---------- DATA RECORDS ----------

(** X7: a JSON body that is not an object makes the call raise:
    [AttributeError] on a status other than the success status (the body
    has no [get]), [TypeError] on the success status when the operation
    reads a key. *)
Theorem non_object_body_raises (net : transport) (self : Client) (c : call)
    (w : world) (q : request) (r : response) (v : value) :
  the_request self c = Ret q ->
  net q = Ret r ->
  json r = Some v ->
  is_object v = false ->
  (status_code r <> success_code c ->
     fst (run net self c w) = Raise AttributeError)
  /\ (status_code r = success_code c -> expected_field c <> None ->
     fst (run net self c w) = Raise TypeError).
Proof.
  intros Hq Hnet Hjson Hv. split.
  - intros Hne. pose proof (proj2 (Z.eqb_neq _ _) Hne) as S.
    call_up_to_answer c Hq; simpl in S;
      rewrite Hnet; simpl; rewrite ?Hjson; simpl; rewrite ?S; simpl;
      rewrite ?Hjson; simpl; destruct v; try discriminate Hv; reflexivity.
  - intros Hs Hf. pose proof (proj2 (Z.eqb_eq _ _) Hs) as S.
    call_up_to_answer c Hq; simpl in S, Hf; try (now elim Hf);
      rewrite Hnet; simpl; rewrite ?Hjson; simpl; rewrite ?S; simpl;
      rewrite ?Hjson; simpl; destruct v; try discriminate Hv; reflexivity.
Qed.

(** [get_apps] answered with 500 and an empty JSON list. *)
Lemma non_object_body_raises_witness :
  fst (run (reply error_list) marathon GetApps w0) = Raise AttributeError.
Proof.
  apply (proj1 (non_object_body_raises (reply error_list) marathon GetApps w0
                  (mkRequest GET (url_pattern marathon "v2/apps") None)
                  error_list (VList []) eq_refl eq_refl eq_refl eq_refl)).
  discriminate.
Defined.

----------

EXERCISE GOAL: Set down, exactly as they appear, the lines above from the first one to the line that holds "call_up_to_answer c Hq; simpl in S, Hf;", both included, please, and no others.

TASK RESULT:
(** X7: a JSON body that is not an object makes the call raise:
    [AttributeError] on a status other than the success status (the body
    has no [get]), [TypeError] on the success status when the operation
    reads a key. *)
Theorem non_object_body_raises (net : transport) (self : Client) (c : call)
    (w : world) (q : request) (r : response) (v : value) :
  the_request self c = Ret q ->
  net q = Ret r ->
  json r = Some v ->
  is_object v = false ->
  (status_code r <> success_code c ->
     fst (run net self c w) = Raise AttributeError)
  /\ (status_code r = success_code c -> expected_field c <> None ->
     fst (run net self c w) = Raise TypeError).
Proof.
  intros Hq Hnet Hjson Hv. split.
  - intros Hne. pose proof (proj2 (Z.eqb_neq _ _) Hne) as S.
    call_up_to_answer c Hq; simpl in S;
      rewrite Hnet; simpl; rewrite ?Hjson; simpl; rewrite ?S; simpl;
      rewrite ?Hjson; simpl; destruct v; try discriminate Hv; reflexivity.
  - intros Hs Hf. pose proof (proj2 (Z.eqb_eq _ _) Hs) as S.
    call_up_to_answer c Hq; simpl in S, Hf; try (now elim Hf);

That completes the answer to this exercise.